Enkidu, Epic of Gilgamesh, the sacrifice to save the hero

"You've chosen your way and I've chosen mine." It was what I hated most about Gryffindors, and the only thing I could ever bring myself to truly hate about her. Always the choice with them – as if anyone really made a free choice in a vacuum, as if those who grew up with Voldemort's doctrine really made a choice any more than those who grew up with Muggle-loving sentimentality ingrained into them.

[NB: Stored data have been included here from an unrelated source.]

(* ===== verification/StationTests.v ===== *)
(** * StationTests: the tests of station.rs

    Most of them set the fields of a controller and call one handler; the
    commands run on the empty bus and a device without queues. *)

From Stdlib Require Import Strings.String.
From S2P Require Import Prelude Codec Protocol Control Bus Memory Device Data Station TestSupport.
#[local] Open Scope Z_scope.

(** ** Helpers *)

Definition event_header (command_event : Z) : UmacHeader :=
  mkUmacHeader 0 1 command_event 0 (Z.lor ID_IFACE_VALID ID_WDEV_VALID) 1 0 7.

Definition station_1_0_7 : StationController := StationController_new 1 0 7.

(** [StationController::prepare_security_for_test] *)
Definition prepare_security_for_test (peer : list Z) (c : StationController) : StationController :=
  let c := set_interface_created true c in
  let c := transition StationState.Securing c in
  let c := set_last_fault None c in
  let c := set_peer (Some peer) c in
  let c := set_secure_connection true c in
  let c := set_controlled_port_authorized false c in
  let c := set_carrier_on false c in
  let c := set_pending_command None c in
  set_pending_return_state None c.

(** [StationController::prepare_connected_for_test] *)
Definition prepare_connected_for_test (peer : list Z) (c : StationController) : StationController :=
  let c := prepare_security_for_test peer c in
  let c := set_controlled_port_authorized true c in
  let c := set_carrier_on true c in
  transition StationState.Connected c.

(** A handler on a controller, with [()] for the error of the bus. *)
Definition handle {A} (m : M StationController (StationError.t unit) A) (c : StationController)
    (P : res (StationError.t unit) A -> StationController -> Prop) : Prop :=
  let '(r, c) := m c in P r c.

(** A command on a controller and a device without queues. *)
Definition command {A} (m : M (StationController * Device unit) (StationError.t unit) A)
    (c : StationController) (P : res (StationError.t unit) A -> Prop) : Prop :=
  P (m (c, Device_new tt)).1.

(** [matches!(r, Err(StationError::Fault(pattern)))] *)
Definition faults {A} (r : res (StationError.t unit) A) (P : StationFault.t -> Prop) : Prop :=
  match r with Err (StationError.Fault fault) => P fault | _ => False end.
Definition rejected_with {A} (r : res (StationError.t unit) A) (status : Z) : Prop :=
  faults r (fun fault =>
    match fault with StationFault.CommandRejected _ s => s = status | _ => False end).

Definition empty_mlme (header : UmacHeader) : MlmeEvent :=
  mkMlmeEvent header 0 0 0 0 0 (zeros 6) [] [].

(** ** Interface and connection *)

Definition interface_creation_requires_the_firmware_event : Prop :=
  let station := set_state StationState.InterfaceCreatePending station_1_0_7 in
  let station := set_pending_command (Some UmacCommand.NewInterface) station in
  handle (handle_control_event
            (ControlEvent.CommandStatus (event_header (UmacEvent.to_u32 UmacEvent.CommandStatus))
               (UmacCommand.to_u32 UmacCommand.NewInterface) 0)) station (fun r station =>
    r = Ok tt /\
    sc_interface_created station = false /\
    sc_state station = StationState.InterfaceCreatePending /\
    handle (handle_control_event
              (ControlEvent.Other (event_header (UmacEvent.to_u32 UmacEvent.NewInterface)) []))
      station (fun r station =>
      r = Ok tt /\
      sc_interface_created station = true /\
      sc_state station = StationState.Down)).

Definition firmware_default_interface_is_claimed_without_a_command : Prop :=
  handle claim_firmware_default_interface (StationController_new 1 0 0) (fun r station =>
    r = Ok true /\
    sc_interface_created station = true /\
    sc_state station = StationState.Down /\
    sc_pending_command station = None) /\
  handle claim_firmware_default_interface (StationController_new 2 1 1) (fun r _ =>
    r = Ok false).

Definition secure_connection_needs_authorization_and_carrier : Prop :=
  let peer := [1; 2; 3; 4; 5; 6] in
  let station := set_interface_created true station_1_0_7 in
  let station := set_state StationState.Associating station in
  let station := set_peer (Some peer) station in
  let station := set_secure_connection true station in
  let frame := edited (zeros 30) [(16, peer); (26, to_le 2 0)] in
  let event :=
    mkMlmeEvent (event_header (UmacCommand.to_u32 UmacCommand.Associate)) MLME_FRAME_VALID 2412
      (-40) 0 0 peer frame [] in
  handle (handle_control_event (ControlEvent.Association event)) station (fun r station =>
    r = Ok tt /\
    sc_state station = StationState.Securing /\
    handle (handle_data_event (DataEvent.CarrierOn 7)) station (fun r station =>
      r = Ok tt /\
      sc_state station = StationState.Securing /\
      let station := set_state StationState.Authorizing station in
      let station := set_pending_command (Some UmacCommand.SetStation) station in
      handle (handle_control_event
                (ControlEvent.CommandStatus
                   (event_header (UmacEvent.to_u32 UmacEvent.CommandStatus))
                   (UmacCommand.to_u32 UmacCommand.SetStation) 0)) station (fun r station =>
        r = Ok tt /\
        sc_state station = StationState.Connected /\
        controlled_port_open station = true))).

Definition authentication_peer_comes_from_the_management_frame : Prop :=
  let peer := [1; 2; 3; 4; 5; 6] in
  let station := set_state StationState.Authenticating station_1_0_7 in
  let station := set_pending_command (Some UmacCommand.Authenticate) station in
  let station := set_peer (Some peer) station in
  let frame := edited (zeros 30) [(10, peer); (28, to_le 2 0)] in
  let event :=
    mkMlmeEvent (event_header (UmacEvent.to_u32 UmacEvent.Authenticate)) MLME_FRAME_VALID 2412
      (-40) 0 0 (zeros 6) frame [] in
  handle (handle_control_event (ControlEvent.Authentication event)) station (fun r station =>
    r = Ok tt /\
    sc_state station = StationState.Authenticated).

Definition command_failure_is_fail_closed : Prop :=
  let station := set_state StationState.Authenticating station_1_0_7 in
  let station := set_pending_command (Some UmacCommand.Authenticate) station in
  handle (handle_control_event
            (ControlEvent.CommandStatus (event_header (UmacEvent.to_u32 UmacEvent.CommandStatus))
               (UmacCommand.to_u32 UmacCommand.Authenticate) 5)) station (fun r station =>
    is_err r = true /\
    sc_state station = StationState.Fault).

Definition event_for_another_interface_is_rejected : Prop :=
  let station := set_state StationState.Authenticating station_1_0_7 in
  let station := set_pending_command (Some UmacCommand.Authenticate) station in
  let other :=
    mkUmacHeader 0 1 (UmacEvent.to_u32 UmacEvent.CommandStatus) 0
      (Z.lor ID_IFACE_VALID ID_WDEV_VALID) 2 0 7 in
  handle (handle_control_event
            (ControlEvent.CommandStatus other (UmacCommand.to_u32 UmacCommand.Authenticate) 0))
    station (fun r station =>
    is_err r = true /\
    sc_last_fault station
      = Some (StationFault.InterfaceMismatch (Z.lor ID_IFACE_VALID ID_WDEV_VALID) 1 2 7 7)).

(** ** Deadlines *)

Definition pending_station_state_has_a_bounded_deadline : Prop :=
  let station := transition StationState.Authenticating station_1_0_7 in
  sc_remaining_ms station = Some 5000 /\
  run r, station := advance_time 4999 on station in
  r = Ok tt /\
  run r, station := advance_time 1 on station in
  r = Err (StationFault.Timeout StationState.Authenticating) /\
  sc_state station = StationState.Fault.

Definition association_allows_bounded_access_point_reconnect_delay : Prop :=
  let station := transition StationState.Associating station_1_0_7 in
  sc_remaining_ms station = Some 20000 /\
  run r, station := advance_time 19999 on station in
  r = Ok tt /\
  run r, station := advance_time 1 on station in
  r = Err (StationFault.Timeout StationState.Associating) /\
  sc_state station = StationState.Fault.

Definition every_pending_state_has_its_exact_timeout : Prop :=
  let station := station_1_0_7 in
  all_of
    [(StationState.Down, None); (StationState.InterfaceCreatePending, Some 5000);
     (StationState.Idle, None); (StationState.RegulatoryPending, Some 5000);
     (StationState.InterfaceUpPending, Some 5000); (StationState.Scanning, Some 30000);
     (StationState.ScanComplete, Some 10000); (StationState.ReadingScanResults, Some 10000);
     (StationState.Authenticating, Some 5000); (StationState.Authenticated, Some 10000);
     (StationState.Associating, Some 20000); (StationState.Securing, Some 10000);
     (StationState.Authorizing, Some 5000); (StationState.AwaitingCarrier, Some 5000);
     (StationState.Connected, None); (StationState.PowerSavePending, Some 5000);
     (StationState.Disconnecting, Some 5000); (StationState.InterfaceDownPending, Some 5000);
     (StationState.Recovering, None); (StationState.Fault, None)]
    (fun '(state, expected) => timeout_for station state = expected) /\
  let d := StationTimeouts_DEFAULT in
  let zero :=
    mkStationTimeouts (regulatory_ms d) (interface_ms d) 0 (scan_complete_ms d)
      (scan_results_ms d) (authentication_ms d) (authenticated_ms d) (association_ms d)
      (key_exchange_ms d) (authorization_ms d) (carrier_ms d) (power_save_ms d)
      (disconnect_ms d) in
  timeout_for (controller_set_timeouts zero station) StationState.Scanning = Some 1.

(** ** Links and rekeying *)

Definition connected_secure_station_accepts_group_rekey_eapol : Prop :=
  let station := set_interface_created true station_1_0_7 in
  let station := set_peer (Some [1; 2; 3; 4; 5; 6]) station in
  let station := set_secure_connection true station in
  let station := set_controlled_port_authorized true station in
  let station := set_carrier_on true station in
  let station := transition StationState.Connected station in
  eapol_required station = true.

Definition group_rekey_restores_only_an_authorized_secure_link : Prop :=
  let peer := [1; 2; 3; 4; 5; 6] in
  let connected := prepare_connected_for_test peer station_1_0_7 in
  let connected := transition StationState.Securing connected in
  sc_state (complete_group_rekey connected) = StationState.Connected /\
  let waiting := prepare_connected_for_test peer station_1_0_7 in
  let waiting := set_carrier_on false waiting in
  let waiting := transition StationState.Securing waiting in
  sc_state (complete_group_rekey waiting) = StationState.AwaitingCarrier /\
  let rejected := prepare_security_for_test peer station_1_0_7 in
  let rejected := complete_group_rekey rejected in
  sc_state rejected = StationState.Fault /\
  sc_last_fault rejected = Some StationFault.UnexpectedEvent.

"If you loved Lily Evans, if you truly loved her, then your way forward is clear." I offered you anything, and you took it but didn't deliver your side of the bargain. Now you need a new stratagem to lead me by the hand. You say it's a choice I've already made. It is, but it isn't a choice that I would have made. Choice indeed. Do you, like her, think it so free? Even now, when you have tricked me into my "choice"?

"I am not such a coward." I heard my voice, and for the first time it a choice. I heard myself making it in surprise. "You are a braver man by far than Igor Karkaroff. You know, I sometimes think we Sort too soon…" Is that what I've become? A foolhardy, principled Gryffindor after all? How annoying.

But at least I didn't die heroically in Battle like her precious husband. Perhaps that is the other half of Lily's curse – to make me half a Gryffindor and deny me the glorious death that is the right of that house.
"It cannot be any other way. I must master the wand, Severus. Master the wand, and I master Potter at last." A death that wasn't even about me, but about her brat, as if the rest of my life hadn't been enough. Even my death had to be all about her brat. Not even a brave last stand I had half come to desire. At least I wasn't such a Gryffindor in the end. Curse her for making this lot mine, and for making me want another. But that is the way of vindicitive goddesses, if the Greeks got anything right.